How to complete this task: Set down, character for character, everything in the records below from the line holding "match run this" down to the line holding "match attached w profile s with", and no other line.

Data:
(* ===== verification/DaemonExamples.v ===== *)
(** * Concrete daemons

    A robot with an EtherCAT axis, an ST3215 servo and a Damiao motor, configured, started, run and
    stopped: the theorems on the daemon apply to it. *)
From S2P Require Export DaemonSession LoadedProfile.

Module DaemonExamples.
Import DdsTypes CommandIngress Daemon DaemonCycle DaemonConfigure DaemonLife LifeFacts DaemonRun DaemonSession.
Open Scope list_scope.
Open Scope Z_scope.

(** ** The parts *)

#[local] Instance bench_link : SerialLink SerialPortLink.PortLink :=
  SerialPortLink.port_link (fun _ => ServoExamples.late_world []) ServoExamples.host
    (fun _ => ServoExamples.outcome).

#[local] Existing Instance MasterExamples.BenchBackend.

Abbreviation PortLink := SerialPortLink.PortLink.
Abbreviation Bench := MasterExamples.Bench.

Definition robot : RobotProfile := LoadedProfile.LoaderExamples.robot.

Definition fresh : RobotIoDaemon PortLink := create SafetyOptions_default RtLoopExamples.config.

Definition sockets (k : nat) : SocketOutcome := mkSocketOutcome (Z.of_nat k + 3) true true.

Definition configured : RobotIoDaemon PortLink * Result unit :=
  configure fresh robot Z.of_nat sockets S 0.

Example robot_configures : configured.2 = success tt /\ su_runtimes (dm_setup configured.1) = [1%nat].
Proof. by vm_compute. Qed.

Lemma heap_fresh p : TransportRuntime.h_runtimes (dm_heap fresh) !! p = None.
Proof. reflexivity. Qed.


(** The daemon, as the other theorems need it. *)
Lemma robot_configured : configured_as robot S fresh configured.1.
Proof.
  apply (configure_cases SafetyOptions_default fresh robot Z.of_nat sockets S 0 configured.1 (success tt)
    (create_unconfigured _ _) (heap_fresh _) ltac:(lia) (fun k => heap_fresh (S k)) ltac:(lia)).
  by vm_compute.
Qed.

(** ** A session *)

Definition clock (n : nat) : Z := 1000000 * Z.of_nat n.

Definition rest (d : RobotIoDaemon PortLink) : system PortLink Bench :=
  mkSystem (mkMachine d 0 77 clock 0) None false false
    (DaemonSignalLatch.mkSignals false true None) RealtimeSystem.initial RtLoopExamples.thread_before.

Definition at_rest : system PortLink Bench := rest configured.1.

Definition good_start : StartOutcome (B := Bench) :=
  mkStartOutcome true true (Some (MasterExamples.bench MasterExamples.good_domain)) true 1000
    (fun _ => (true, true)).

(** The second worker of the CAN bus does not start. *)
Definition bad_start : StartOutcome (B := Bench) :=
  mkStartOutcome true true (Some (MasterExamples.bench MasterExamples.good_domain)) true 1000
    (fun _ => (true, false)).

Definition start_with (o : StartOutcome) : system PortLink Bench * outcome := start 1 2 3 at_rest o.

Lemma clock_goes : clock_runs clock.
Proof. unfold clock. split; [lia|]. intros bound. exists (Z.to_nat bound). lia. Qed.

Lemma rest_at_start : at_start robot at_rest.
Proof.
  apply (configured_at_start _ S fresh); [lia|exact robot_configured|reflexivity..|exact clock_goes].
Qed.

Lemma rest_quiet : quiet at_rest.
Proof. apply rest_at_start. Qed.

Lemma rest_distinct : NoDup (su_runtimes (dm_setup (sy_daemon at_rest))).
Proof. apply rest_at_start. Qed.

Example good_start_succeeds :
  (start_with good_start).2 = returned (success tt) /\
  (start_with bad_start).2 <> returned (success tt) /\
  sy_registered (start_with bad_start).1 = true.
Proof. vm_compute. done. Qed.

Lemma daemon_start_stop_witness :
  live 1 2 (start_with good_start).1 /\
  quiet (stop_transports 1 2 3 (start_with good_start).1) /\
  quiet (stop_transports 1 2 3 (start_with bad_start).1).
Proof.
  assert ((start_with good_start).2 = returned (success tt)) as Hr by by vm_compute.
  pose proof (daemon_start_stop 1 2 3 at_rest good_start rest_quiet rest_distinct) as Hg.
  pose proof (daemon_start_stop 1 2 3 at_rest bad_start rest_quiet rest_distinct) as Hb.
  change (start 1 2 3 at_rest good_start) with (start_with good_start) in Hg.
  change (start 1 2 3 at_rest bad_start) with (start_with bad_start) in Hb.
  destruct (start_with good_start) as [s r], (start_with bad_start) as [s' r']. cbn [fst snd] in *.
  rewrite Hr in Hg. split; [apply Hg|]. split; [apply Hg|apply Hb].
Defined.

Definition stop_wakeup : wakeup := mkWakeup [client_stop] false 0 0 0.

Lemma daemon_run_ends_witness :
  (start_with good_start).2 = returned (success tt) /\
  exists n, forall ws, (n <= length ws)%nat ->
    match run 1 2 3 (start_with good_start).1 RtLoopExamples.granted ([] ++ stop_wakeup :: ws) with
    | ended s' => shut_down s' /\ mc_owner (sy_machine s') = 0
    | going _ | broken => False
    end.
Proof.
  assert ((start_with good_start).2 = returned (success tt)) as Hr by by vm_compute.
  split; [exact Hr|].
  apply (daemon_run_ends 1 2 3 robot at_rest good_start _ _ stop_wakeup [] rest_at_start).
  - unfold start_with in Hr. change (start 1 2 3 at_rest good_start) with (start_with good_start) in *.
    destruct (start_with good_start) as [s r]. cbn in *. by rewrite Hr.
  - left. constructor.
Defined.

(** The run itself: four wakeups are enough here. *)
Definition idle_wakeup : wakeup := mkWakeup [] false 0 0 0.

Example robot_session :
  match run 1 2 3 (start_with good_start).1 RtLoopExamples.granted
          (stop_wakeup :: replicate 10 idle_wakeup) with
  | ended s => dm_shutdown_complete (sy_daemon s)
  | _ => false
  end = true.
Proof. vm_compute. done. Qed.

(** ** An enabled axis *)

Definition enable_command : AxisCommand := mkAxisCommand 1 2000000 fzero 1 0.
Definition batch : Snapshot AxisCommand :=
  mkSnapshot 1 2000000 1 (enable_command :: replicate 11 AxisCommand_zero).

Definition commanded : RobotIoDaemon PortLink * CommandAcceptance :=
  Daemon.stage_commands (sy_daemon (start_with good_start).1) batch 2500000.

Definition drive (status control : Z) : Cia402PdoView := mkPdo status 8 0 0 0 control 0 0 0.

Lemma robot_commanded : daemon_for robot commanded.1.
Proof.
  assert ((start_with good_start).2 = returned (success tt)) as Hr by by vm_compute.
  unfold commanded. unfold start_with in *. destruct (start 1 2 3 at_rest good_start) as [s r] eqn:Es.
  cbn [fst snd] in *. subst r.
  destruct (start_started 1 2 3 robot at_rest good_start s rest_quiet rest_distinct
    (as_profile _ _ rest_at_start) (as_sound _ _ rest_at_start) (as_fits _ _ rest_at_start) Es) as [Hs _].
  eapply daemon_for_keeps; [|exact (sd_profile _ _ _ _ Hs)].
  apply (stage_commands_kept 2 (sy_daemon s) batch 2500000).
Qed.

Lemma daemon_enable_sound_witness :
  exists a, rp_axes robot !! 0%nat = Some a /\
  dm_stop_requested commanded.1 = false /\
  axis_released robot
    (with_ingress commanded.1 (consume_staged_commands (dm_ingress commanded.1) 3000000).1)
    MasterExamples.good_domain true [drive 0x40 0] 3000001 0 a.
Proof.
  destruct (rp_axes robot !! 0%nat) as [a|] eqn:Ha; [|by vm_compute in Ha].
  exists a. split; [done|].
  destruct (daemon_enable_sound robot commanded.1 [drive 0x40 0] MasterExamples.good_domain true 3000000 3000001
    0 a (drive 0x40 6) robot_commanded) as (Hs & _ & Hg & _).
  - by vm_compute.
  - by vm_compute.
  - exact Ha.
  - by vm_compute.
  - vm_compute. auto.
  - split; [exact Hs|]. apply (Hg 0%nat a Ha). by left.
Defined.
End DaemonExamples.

...

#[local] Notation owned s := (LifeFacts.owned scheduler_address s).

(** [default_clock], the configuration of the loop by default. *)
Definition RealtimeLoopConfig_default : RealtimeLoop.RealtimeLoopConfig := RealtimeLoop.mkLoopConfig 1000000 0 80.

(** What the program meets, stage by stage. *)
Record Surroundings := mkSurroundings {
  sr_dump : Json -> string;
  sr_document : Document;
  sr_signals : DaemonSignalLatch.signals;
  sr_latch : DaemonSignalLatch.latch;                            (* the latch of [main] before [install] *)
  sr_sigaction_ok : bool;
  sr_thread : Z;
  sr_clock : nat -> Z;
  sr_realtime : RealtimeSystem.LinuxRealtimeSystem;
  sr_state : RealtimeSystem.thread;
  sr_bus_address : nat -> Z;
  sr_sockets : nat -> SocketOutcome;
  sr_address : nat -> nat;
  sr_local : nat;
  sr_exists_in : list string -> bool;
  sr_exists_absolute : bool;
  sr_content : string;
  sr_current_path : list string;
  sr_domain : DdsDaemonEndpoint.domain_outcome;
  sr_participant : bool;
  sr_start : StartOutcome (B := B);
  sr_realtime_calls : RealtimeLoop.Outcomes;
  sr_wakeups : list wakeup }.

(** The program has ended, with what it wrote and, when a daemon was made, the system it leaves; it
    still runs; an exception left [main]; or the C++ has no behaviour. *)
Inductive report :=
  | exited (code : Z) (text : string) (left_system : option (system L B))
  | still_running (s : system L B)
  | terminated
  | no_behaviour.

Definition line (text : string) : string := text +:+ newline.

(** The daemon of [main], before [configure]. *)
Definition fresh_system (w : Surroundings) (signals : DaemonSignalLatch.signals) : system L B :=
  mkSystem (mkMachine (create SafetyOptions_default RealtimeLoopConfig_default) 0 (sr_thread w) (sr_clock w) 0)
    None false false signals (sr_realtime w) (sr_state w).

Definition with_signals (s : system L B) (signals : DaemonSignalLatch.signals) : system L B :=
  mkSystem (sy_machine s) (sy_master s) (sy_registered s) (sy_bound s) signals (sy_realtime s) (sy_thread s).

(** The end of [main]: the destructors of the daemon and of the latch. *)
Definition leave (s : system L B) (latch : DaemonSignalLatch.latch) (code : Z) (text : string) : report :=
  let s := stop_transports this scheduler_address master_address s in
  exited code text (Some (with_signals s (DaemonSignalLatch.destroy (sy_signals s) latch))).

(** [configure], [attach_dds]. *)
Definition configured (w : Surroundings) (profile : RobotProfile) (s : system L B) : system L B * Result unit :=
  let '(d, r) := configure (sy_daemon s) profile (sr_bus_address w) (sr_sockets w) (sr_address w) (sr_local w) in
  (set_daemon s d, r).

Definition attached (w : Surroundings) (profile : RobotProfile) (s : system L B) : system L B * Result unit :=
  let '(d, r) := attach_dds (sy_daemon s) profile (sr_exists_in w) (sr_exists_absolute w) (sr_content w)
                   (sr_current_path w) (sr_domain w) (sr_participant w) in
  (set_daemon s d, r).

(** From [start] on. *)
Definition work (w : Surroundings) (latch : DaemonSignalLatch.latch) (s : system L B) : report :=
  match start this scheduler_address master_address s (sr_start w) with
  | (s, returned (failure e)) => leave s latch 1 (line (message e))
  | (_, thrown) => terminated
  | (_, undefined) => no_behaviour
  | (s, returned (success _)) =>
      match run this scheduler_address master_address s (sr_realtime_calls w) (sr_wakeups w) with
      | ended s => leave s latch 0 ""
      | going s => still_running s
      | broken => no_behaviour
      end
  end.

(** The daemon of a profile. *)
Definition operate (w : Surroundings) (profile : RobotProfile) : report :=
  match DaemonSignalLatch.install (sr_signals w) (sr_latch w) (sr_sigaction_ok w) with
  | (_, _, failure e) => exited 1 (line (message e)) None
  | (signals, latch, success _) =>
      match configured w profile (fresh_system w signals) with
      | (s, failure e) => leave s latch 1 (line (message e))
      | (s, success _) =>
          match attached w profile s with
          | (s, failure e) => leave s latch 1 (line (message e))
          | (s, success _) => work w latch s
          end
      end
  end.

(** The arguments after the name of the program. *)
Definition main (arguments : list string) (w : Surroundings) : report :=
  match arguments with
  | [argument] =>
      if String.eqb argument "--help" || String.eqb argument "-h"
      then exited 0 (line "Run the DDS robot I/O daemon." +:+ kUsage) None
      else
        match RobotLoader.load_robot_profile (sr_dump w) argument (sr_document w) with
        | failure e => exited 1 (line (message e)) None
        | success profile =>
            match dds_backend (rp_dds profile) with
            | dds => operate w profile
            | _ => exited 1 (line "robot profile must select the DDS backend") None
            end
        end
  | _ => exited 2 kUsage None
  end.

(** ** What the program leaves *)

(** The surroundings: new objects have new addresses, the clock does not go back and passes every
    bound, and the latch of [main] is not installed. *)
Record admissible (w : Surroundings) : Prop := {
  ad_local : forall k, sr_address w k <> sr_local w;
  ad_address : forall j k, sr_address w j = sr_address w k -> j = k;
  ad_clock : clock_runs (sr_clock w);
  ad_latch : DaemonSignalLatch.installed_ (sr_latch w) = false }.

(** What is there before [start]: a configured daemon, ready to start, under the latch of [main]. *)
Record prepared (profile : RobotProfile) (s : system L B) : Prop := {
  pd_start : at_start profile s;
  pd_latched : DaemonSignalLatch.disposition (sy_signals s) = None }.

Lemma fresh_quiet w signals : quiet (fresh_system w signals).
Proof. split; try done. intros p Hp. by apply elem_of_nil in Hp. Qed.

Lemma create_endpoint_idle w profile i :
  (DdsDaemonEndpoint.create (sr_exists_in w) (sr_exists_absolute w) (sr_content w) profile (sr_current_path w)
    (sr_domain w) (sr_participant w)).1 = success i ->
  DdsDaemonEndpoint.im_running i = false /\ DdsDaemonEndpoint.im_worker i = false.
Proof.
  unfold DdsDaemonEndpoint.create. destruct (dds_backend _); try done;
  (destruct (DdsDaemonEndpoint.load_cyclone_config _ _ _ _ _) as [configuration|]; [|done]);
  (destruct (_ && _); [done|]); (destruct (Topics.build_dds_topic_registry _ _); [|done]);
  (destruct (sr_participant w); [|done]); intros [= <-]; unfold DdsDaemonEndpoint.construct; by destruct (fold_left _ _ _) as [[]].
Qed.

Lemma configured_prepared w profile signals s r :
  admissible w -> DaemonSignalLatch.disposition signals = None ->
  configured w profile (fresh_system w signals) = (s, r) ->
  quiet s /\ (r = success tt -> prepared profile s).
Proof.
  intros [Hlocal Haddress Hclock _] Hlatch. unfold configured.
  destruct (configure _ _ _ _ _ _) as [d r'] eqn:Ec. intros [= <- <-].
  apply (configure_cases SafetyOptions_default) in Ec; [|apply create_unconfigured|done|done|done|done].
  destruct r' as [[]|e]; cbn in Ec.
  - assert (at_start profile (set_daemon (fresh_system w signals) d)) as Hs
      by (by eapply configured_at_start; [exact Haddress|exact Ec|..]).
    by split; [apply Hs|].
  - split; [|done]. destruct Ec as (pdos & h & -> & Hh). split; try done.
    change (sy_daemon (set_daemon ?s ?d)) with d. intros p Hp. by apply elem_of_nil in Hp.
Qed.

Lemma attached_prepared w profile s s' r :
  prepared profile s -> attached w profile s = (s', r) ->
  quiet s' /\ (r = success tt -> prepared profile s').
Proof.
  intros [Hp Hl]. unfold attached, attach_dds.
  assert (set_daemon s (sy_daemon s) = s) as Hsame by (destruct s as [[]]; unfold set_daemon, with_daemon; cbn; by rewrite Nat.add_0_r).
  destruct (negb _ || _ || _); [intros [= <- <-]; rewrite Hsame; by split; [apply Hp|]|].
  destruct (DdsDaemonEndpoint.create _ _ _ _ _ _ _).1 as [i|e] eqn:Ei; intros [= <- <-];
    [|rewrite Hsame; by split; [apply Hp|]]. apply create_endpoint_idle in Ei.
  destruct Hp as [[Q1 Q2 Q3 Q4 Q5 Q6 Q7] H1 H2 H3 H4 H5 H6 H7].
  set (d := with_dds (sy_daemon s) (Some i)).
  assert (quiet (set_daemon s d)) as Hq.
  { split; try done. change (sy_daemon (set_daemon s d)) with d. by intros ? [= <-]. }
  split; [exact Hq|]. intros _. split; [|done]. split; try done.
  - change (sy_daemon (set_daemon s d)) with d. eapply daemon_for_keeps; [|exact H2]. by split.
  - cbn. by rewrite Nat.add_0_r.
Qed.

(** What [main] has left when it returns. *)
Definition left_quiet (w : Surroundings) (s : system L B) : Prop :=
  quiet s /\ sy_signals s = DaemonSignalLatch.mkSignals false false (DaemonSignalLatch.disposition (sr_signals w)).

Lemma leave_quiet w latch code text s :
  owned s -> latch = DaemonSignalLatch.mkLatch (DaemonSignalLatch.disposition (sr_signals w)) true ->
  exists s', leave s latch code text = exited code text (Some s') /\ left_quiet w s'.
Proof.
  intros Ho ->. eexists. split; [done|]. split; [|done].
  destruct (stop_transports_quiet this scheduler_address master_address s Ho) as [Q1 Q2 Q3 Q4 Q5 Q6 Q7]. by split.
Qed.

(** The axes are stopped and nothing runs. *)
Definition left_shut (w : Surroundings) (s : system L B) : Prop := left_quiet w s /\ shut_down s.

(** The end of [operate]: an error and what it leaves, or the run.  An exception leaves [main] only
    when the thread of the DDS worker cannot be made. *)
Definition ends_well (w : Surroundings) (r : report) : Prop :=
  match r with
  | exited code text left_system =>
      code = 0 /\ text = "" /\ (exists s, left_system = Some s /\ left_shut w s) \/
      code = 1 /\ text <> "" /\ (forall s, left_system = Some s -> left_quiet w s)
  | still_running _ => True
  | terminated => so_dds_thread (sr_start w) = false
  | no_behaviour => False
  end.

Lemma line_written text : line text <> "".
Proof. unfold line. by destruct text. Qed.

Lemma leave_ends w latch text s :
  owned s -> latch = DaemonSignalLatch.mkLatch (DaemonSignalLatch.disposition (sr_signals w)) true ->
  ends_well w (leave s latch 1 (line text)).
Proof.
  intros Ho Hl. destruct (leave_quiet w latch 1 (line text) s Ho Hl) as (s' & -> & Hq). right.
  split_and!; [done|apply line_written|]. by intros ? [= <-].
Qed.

Answer to the problem:
      match run this scheduler_address master_address s (sr_realtime_calls w) (sr_wakeups w) with
      | ended s => leave s latch 0 ""
      | going s => still_running s
      | broken => no_behaviour
      end
  end.

(** The daemon of a profile. *)
Definition operate (w : Surroundings) (profile : RobotProfile) : report :=
  match DaemonSignalLatch.install (sr_signals w) (sr_latch w) (sr_sigaction_ok w) with
  | (_, _, failure e) => exited 1 (line (message e)) None
  | (signals, latch, success _) =>
      match configured w profile (fresh_system w signals) with
      | (s, failure e) => leave s latch 1 (line (message e))
      | (s, success _) =>
          match attached w profile s with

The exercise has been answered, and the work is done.